On ne serait rien sans elles et eux, et on les oublie pourtant bien souvent. J’admire le travail des traducteur-ices. C’est un exercice que j’avais aimé pratiquer les quelques fois où j’avais eu l’occasion de l’essayer en cours, cet aller-retour entre deux langues, deux approches, avec toutes les subtilités et les complexités que cela appelle. Je n’irai pas plus loin pour éviter les poncifs et les lieux communs sur la question, je dirai juste que c’est pour moi l’exercice même de l’altérité, et je trouve ça beau. Et grâce à elles et eux, nous aussi pouvons nous ouvrir au monde. Alors merci.

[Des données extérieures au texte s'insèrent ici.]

Lemma after_page p n l :
  strictly_increasing se_GlobalPosition l → take n (after p l) ≠ [] →
  after (lastPosition (take n (after p l))) l = drop n (after p l).
Proof.
  intros Hl Hne. pose proof (strictly_increasing_filter se_GlobalPosition (λ e, p < se_GlobalPosition e) l Hl) as Hs.
  fold (after p l) in Hs. destruct (lastPosition_in _ Hne) as (x & Hlast & Hx & ->).
  assert (p < se_GlobalPosition x) as Hpx.
  { apply (subseteq_take n) in Hx. by apply list_elem_of_filter in Hx as [? _]. }
  assert (after (se_GlobalPosition x) l = after (se_GlobalPosition x) (after p l)) as ->.
  { unfold after. rewrite list_filter_filter. apply list_filter_iff. intros y. lia. }
  generalize dependent (after p l). clear Hl. intros S Hne Hs Hlast Hx.
  rewrite <- (take_drop n S) at 1. unfold after. rewrite filter_app.
  rewrite (list_filter_none _ (take n S)), (list_filter_all _ (drop n S)); [done| |].
  - intros y Hy. apply Z.nle_gt. intros Hle. assert (y ∈ S) as HyS by by apply (subseteq_drop n).
    pose proof (page_covers _ _ _ _ _ Hs Hlast HyS Hle) as Hyt.
    apply list_elem_of_lookup in Hy as [i Hi], Hyt as [j Hj]. rewrite lookup_drop in Hi.
    apply lookup_take_Some in Hj as [Hj Hjn]. specialize (Hs j (n + i)%nat y y Hj Hi). lia.
  - intros y Hy Hlt. apply list_elem_of_lookup in Hy as [j Hj].
    rewrite last_lookup in Hlast. pose proof (lookup_lt_Some _ _ _ Hj).
    destruct (decide (j = pred (length (take n S)))) as [->|]; [simplify_eq; lia|].
    apply lookup_take_Some in Hj as [Hj _], Hlast as [Hlast _].
    specialize (Hs j (pred (length (take n S))) y x Hj Hlast). lia.
Qed.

Et traduire des classiques, alors ? Traduire El Quijote dans la deuxième partie du XXè siècle, ce livre déjà granit, déjà décortiqué et dépecé jusqu’à sa sainte moelle. Comment doit-on transmettre ce texte plus de quatre cents ans après sa parution ? Il ya plusieurs approches, je me dois d’en choisir une. Et c’est un choix important. Rappelle-toi, j’y vais volontairement mais un peu à reculons et pleine d’a priori. Si je rate le coche, si je choisis la mauvaise traduction, la rencontre sera définitivement ratée. A mon âge on devient tête de bois, et il y a tant d’autre chose à lire.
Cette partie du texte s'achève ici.